═════ Data in this exercise ═════

(* ===== verification/Locks.v ===== *)
(** Locks, and the counter they protect: mutex/mutex.cpp, mutex/spinlock.cpp and
    condition_variable/condvar_intro.cpp of synchronization_primitives.

    The three programs are the same but for the lock: two threads increment a
    plain [int] a thousand times each, between [lock] and [unlock].  A class
    [Lock] states what such a program may rely on; the program is proved right
    against the class, for any number of threads and increments.  [std::mutex]
    and [Spinlock] are instances.  [CVLock], which waits with [if] where it needs
    [while], is not: its machine reaches a state with two holders. *)

From S2P Require Import Prelude Machine.
From stdpp Require Import options.

Local Open Scope Z_scope.

(** * The interface *)

(** A lock as C++'s BasicLockable, one atomic access per step: [try_lock i s] is
    an attempt of thread [i] inside [lock()]; it blocks ([None]), goes round
    ([false]) or returns with the lock ([true]).  [holds s h] says that [h] is the
    holder. *)
Class Lock := {
  lock_state : Type;
  lock_fresh : lock_state;
  try_lock : nat → lock_state → option (lock_state * bool);
  unlock : nat → lock_state → lock_state;
  holds : lock_state → option nat → Prop;
  fresh_free : holds lock_fresh None;
  lock_taken i s h s' : holds s h → try_lock i s = Some (s', true) → h = None ∧ holds s' (Some i);
  lock_busy i s h s' : holds s h → try_lock i s = Some (s', false) → holds s' h;
  lock_free i s : holds s None → ∃ s', try_lock i s = Some (s', true);
  unlock_free i s : holds s (Some i) → holds (unlock i s) None }.

(** [std::mutex] blocks while another thread holds it. *)
#[export, refine] Instance mutex : Lock := {
  lock_state := option nat;
  lock_fresh := None;
  try_lock i s := match s with None => Some (Some i, true) | Some _ => None end;
  unlock _ _ := None;
  holds s h := s = h }.
Proof.
  - done.
  - intros i s h s' <- H. by destruct s; simplify_eq.
  - intros i s h s' <- H. by destruct s.
  - intros i s ->. by exists (Some i).
  - done.
Defined.

(** [Spinlock::lock]: [while (m_locked.exchange(true)) {}]. *)
Definition spin_lock (m_locked : bool) : bool * bool := (true, negb m_locked).

(** [Spinlock::unlock]: [m_locked.store(false)]. *)
Definition spin_unlock (m_locked : bool) : bool := false.

#[export, refine] Instance Spinlock : Lock := {
  lock_state := bool;
  lock_fresh := false;
  try_lock _ m_locked := Some (spin_lock m_locked);
  unlock _ m_locked := spin_unlock m_locked;
  holds m_locked h := m_locked = bool_decide (is_Some h) }.
Proof.
  - done.
  - intros i s h s' -> H. unfold spin_lock in H. case_bool_decide as Hh; simplify_eq/=.
    split; [|done]. apply eq_None_not_Some. auto.
  - intros i s h s' -> H. unfold spin_lock in H. by case_bool_decide as Hh; simplify_eq/=.
  - intros i s ->. by exists true.
  - done.
Defined.

(** * The counter *)

Section counter.
Context {L : Lock}.

(** The lock and [x]. *)
Record shared_counter := Counter { guard : lock_state; x : Z }.

(** A thread with [rest] increments to do: outside the lock, holding it, after
    the load of [++x], after the store. *)
Inductive cthread :=
  | Outside (rest : nat)
  | Locked (rest : nat)
  | Loaded (rest : nat) (tmp : Z)
  | Stored (rest : nat)
  | Overflow.

Definition increment_tstep (i : nat) (_ : unit) (g : shared_counter) (l : cthread) :
    option (shared_counter * cthread) :=
  match l with
  | Outside O => None
  | Outside (S rest) =>
      '(s, got) ← try_lock i (guard g);
      Some (Counter s (x g), if (got : bool) then Locked rest else Outside (S rest))
  | Locked rest => Some (g, Loaded rest (x g))
  | Loaded rest tmp =>
      if bool_decide (is_i32 (tmp + 1))
      then Some (Counter (guard g) (tmp + 1), Stored rest) else Some (g, Overflow)
  | Stored rest => Some (Counter (unlock i (guard g)) (x g), Outside rest)
  | Overflow => None
  end.

Definition increment_step : act unit → conf shared_counter cthread → option (conf shared_counter cthread) :=
  conf_step increment_tstep.

(** One run: [threads_n] threads with [n] increments each. *)
Definition increment_init (threads_n n : nat) : conf shared_counter cthread :=
  Conf (Counter lock_fresh 0) (replicate threads_n (Outside n)).

(** ** The invariant *)

Definition inside (l : cthread) : bool :=
  match l with Locked _ | Loaded _ _ | Stored _ => true | _ => false end.

(** Increments not stored yet. *)
Definition todo (l : cthread) : Z :=
  match l with
  | Outside rest | Stored rest => Z.of_nat rest
  | Locked rest | Loaded rest _ => Z.of_nat rest + 1
  | Overflow => 0
  end.

Record counter_inv (all : Z) (c : conf shared_counter cthread) : Prop := {
  inv_holder : ∃ h, holds (guard (shared c)) h ∧ (∀ i, h = Some i → is_Some (threads c !! i)) ∧
    ∀ i l, threads c !! i = Some l → (inside l = true ↔ h = Some i);
  inv_sum : x (shared c) + total todo (threads c) = all;
  inv_tmp i rest tmp : threads c !! i = Some (Loaded rest tmp) → tmp = x (shared c);
  inv_defined : Overflow ∉ threads c;
  inv_nonneg : 0 ≤ x (shared c) }.

Lemma locked_todo_nonneg l : 0 ≤ todo l.
Proof. destruct l; simpl; lia. Qed.

Lemma todo_bound ls i l : ls !! i = Some l → todo l ≤ total todo ls.
Proof.
  revert i. induction ls as [|z ls IH]; intros [|i] Hl; simplify_eq/=; unfold total in *;
    pose proof (total_nonneg todo ls locked_todo_nonneg) as Hn; unfold total in Hn.
  - lia.
  - specialize (IH _ Hl). pose proof (locked_todo_nonneg z). lia.
Qed.

(** What thread [i] has to show for its step; [h] holds the lock before, [h']
    after, and nobody but [i] is concerned. *)
Lemma counter_inv_step all c i l g' l' h h' :
  counter_inv all c → threads c !! i = Some l →
  (∀ j, h = Some j → is_Some (threads c !! j)) →
  (∀ j lj, threads c !! j = Some lj → (inside lj = true ↔ h = Some j)) →
  holds (guard g') h' → (h = None ∨ h = Some i ∨ h' = h) → (h' = Some i ↔ inside l' = true) →
  (h' = None ∨ h' = Some i ∨ h' = h) →
  (x g' = x (shared c) ∨ h = Some i) → 0 ≤ x g' →
  x g' + todo l' = x (shared c) + todo l →
  match l' with Loaded _ tmp => tmp = x g' | Overflow => False | _ => True end →
  counter_inv all (Conf g' (<[i:=l']> (threads c))).
Proof.
  intros HI Hl Hex Hh Hh' Hfrom Hin Hto Hx Hnn Hsum Hl'.
  assert (∀ j lj, threads c !! j = Some lj → j ≠ i → inside lj = true → h' = h ∧ h ≠ Some i) as Hother.
  { intros j lj Hj Hne E. apply (Hh _ _ Hj) in E. naive_solver. }
  split; simpl.
  - exists h'. split; [done|]. split.
    { intros j Hj. apply lookup_lt_is_Some. rewrite length_insert. apply lookup_lt_is_Some.
      destruct Hto as [?|[?|?]]; naive_solver. }
    intros j lj [[-> ->]|[Hne Hj]]%list_lookup_insert_Some'; [naive_solver|].
    split; [naive_solver|]. intros E. apply (Hh _ _ Hj). naive_solver.
  - rewrite (total_insert _ _ _ _ _ Hl). pose proof (inv_sum _ _ HI). lia.
  - intros j rest tmp [[-> E]|[Hne Hj]]%list_lookup_insert_Some'; [by subst l'|].
    destruct (Hother _ _ Hj Hne eq_refl) as [_ ?]. destruct Hx as [->|?]; [|done].
    by eapply (inv_tmp _ _ HI).
  - intros [j [[-> E]|[Hne Hj]]%list_lookup_insert_Some']%list_elem_of_lookup; [by subst l'|].
    apply (inv_defined _ _ HI). apply list_elem_of_lookup. eauto.
  - done.
Qed.

Lemma increment_preserves all a c c' :
  all ≤ INT_MAX → counter_inv all c → increment_step a c = Some c' → counter_inv all c'.
Proof.
  intros Hall HI (l & g' & l' & Hl & Hs & ->)%conf_step_inv.
  destruct (inv_holder _ _ HI) as (h & Hh & Hex & Hin). pose proof (Hin _ _ Hl) as Hi.
  pose proof (inv_nonneg _ _ HI) as Hnn. pose proof (inv_sum _ _ HI) as Hsum.
  pose proof (todo_bound _ _ _ Hl) as Hb.
  destruct l as [[|rest]|rest|rest tmp|rest|]; simpl in Hs, Hi, Hb; try done.
  - destruct (try_lock _ _) as [[s [|]]|] eqn:E; simplify_eq/=.
    + destruct (lock_taken _ _ _ _ Hh E) as [-> Hh'].
      eapply counter_inv_step; simpl; eauto; simpl; try lia; naive_solver.
    + pose proof (lock_busy _ _ _ _ Hh E) as Hh'.
      eapply counter_inv_step; simpl; eauto; simpl; try lia; naive_solver.
  - simplify_eq. eapply counter_inv_step; simpl; eauto; simpl; try lia; naive_solver.
  - pose proof (inv_tmp _ _ HI _ _ _ Hl) as ->.
    rewrite bool_decide_true in Hs by (unfold is_i32, INT_MIN; lia). simplify_eq.
    eapply counter_inv_step; simpl; eauto; simpl; try lia; naive_solver.
  - simplify_eq. destruct Hi as [Hi _]. rewrite (Hi eq_refl) in *.
    pose proof (unlock_free _ _ Hh) as Hh'.
    eapply counter_inv_step; simpl; eauto; simpl; try lia; naive_solver.
Qed.

Lemma increment_reach n k c :
  Z.of_nat (n * k) ≤ INT_MAX → reach increment_step (increment_init n k) c →
  counter_inv (Z.of_nat (n * k)) c.
Proof.
  intros Hall. apply reach_inv; [|intros a c1 c2; by apply increment_preserves].
  assert (∀ i l, replicate n (Outside k) !! i = Some l → l = Outside k) as Hr.
  { by intros i l [-> _]%lookup_replicate. }
  split; simpl.
  - exists None. split; [apply fresh_free|]. split; [done|]. by intros i l ->%Hr.
  - rewrite total_replicate. simpl. lia.
  - by intros i rest tmp ?%Hr.
  - by intros [i ?%Hr]%list_elem_of_lookup.
  - done.
Qed.

(** The holder can move, and with the lock free every thread that is not done
    can. *)
Lemma increment_moves all c i l :
  counter_inv all c → threads c !! i = Some l → l ≠ Outside 0 →
  ∃ a c', increment_step a c = Some c'.
Proof.
  intros HI Hl Hd. destruct (inv_holder _ _ HI) as (h & Hh & Hex & Hin).
  assert (∀ j lj, threads c !! j = Some lj → inside lj = true → ∃ a c', increment_step a c = Some c') as Hgo.
  { intros j lj Hj Hk. exists (Act j tt). eapply conf_step_enabled; [done|].
    destruct lj; try done; simpl; eauto. destruct (bool_decide _); eauto. }
  destruct (inside l) eqn:Ei; [by eapply Hgo|].
  destruct l as [[|rest]| | | |]; try done.
  2: { destruct (inv_defined _ _ HI). apply list_elem_of_lookup. eauto. }
  destruct h as [j|].
  - destruct (Hex j eq_refl) as [lj Hj]. eapply Hgo; [done|]. by apply (Hin _ _ Hj).
  - exists (Act i tt). eapply conf_step_enabled; [done|]. simpl.
    destruct (lock_free i _ Hh) as [s' ->]. simpl. eauto.
Qed.

Lemma total_done ls : Forall (λ l, l = Outside 0) ls → total todo ls = 0.
Proof. induction 1 as [|l ls -> _ IH]; [done|]. by rewrite total_cons, IH. Qed.
End counter.

Arguments shared_counter : clear implicits.

(** [x == 2'000 ? ++correctSum : ++incorrectSum], over the runs. *)
Definition tally (expected : Z) (finals : list Z) : nat * nat :=
  foldl (λ '(correctSum, incorrectSum) x,
    if x =? expected then (S correctSum, incorrectSum) else (correctSum, S incorrectSum)) (0%nat, 0%nat) finals.

Lemma tally_all_from v k a b :
  foldl (λ '(correctSum, incorrectSum) x,
    if x =? v then (S correctSum, incorrectSum) else (correctSum, S incorrectSum)) (a, b) (replicate k v)
  = ((a + k)%nat, b).
Proof.
  revert a. induction k as [|k IH]; intros a; simpl; [by rewrite Nat.add_0_r|].
  rewrite Z.eqb_refl, IH. f_equal. lia.
Qed.

(** * Properties *)

(** C23: A counter behind a lock is exact, with any lock that keeps the
    interface, for any number of threads and increments that fit an [int].  In
    every reachable state at most one thread is between [lock] and [unlock], no
    addition has overflowed, and either some thread can move or all are done and
    [x] is the number of increments; so the program reports every one of its
    runs as correct. *)
Theorem locked_counter_exact (L : Lock) (n k : nat) c :
  Z.of_nat (n * k) ≤ INT_MAX → reach increment_step (increment_init n k) c →
  (∀ i j li lj, threads c !! i = Some li → threads c !! j = Some lj →
     inside li = true → inside lj = true → i = j) ∧
  Overflow ∉ threads c ∧
  ((∃ a c', increment_step a c = Some c') ∨
   Forall (λ l, l = Outside 0) (threads c) ∧ x (shared c) = Z.of_nat (n * k) ∧
   ∀ runs, tally (Z.of_nat (n * k)) (replicate runs (x (shared c))) = (runs, 0%nat)).
Proof.
  intros Hall Hr. pose proof (increment_reach _ _ _ Hall Hr) as HI. split_ands; [|apply HI|].
  - intros i j li lj Hi Hj Ei Ej. destruct (inv_holder _ _ HI) as (h & _ & _ & Hin).
    apply (Hin _ _ Hi) in Ei. apply (Hin _ _ Hj) in Ej. congruence.
  - destruct (Forall_or_witness (λ l, match l with Outside O => true | _ => false end) (threads c))
      as [HF|(i & l & Hl & Hd)]; [right|left].
    + assert (Forall (λ l, l = Outside 0) (threads c)) as HD.
      { apply Forall_lookup. intros i l Hl. pose proof (proj1 (Forall_lookup _ _) HF _ _ Hl).
        by destruct l as [[|]| | | |]. }
      assert (x (shared c) = Z.of_nat (n * k)) as Hx.
      { pose proof (inv_sum _ _ HI) as Hs. rewrite (total_done _ HD) in Hs. lia. }
      split_ands; [done|done|]. intros runs. rewrite Hx. apply tally_all_from.
    + eapply increment_moves; [done|done|]. by intros ->.
Qed.

(** Two threads on a spinlock; the second one goes round while the first is
    inside. *)
Definition spinning : list (act unit) :=
  (λ i, Act i tt) <$> [0; 1; 0; 1; 0; 0; 1; 1; 1; 1]%nat.

Lemma locked_counter_exact_witness :
  ∃ c, run (increment_step (L := Spinlock)) spinning (increment_init 2 1) = Some c ∧
    x (shared c) = 2.
Proof.
  destruct (run (increment_step (L := Spinlock)) spinning (increment_init 2 1)) as [c|] eqn:E;
    [|vm_compute in E; discriminate].
  exists c. split; [reflexivity|].
  destruct (locked_counter_exact Spinlock 2 1 c) as (_ & _ & [(a & c' & Hs)|(_ & Hx & _)]);
    [by vm_compute|exact (run_reach _ _ _ _ E)| |exact Hx].
  exfalso. vm_compute in E. injection E as <-. destruct a as [[|[|i]] []]; discriminate Hs.
Defined.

═════

Required action → Up to and including the line with "(** A lock as", write out the records above exactly, starting from their first line.

Answer to this task →
(* ===== verification/Locks.v ===== *)
(** Locks, and the counter they protect: mutex/mutex.cpp, mutex/spinlock.cpp and
    condition_variable/condvar_intro.cpp of synchronization_primitives.

    The three programs are the same but for the lock: two threads increment a
    plain [int] a thousand times each, between [lock] and [unlock].  A class
    [Lock] states what such a program may rely on; the program is proved right
    against the class, for any number of threads and increments.  [std::mutex]
    and [Spinlock] are instances.  [CVLock], which waits with [if] where it needs
    [while], is not: its machine reaches a state with two holders. *)

From S2P Require Import Prelude Machine.
From stdpp Require Import options.

Local Open Scope Z_scope.

(** * The interface *)

(** A lock as C++'s BasicLockable, one atomic access per step: [try_lock i s] is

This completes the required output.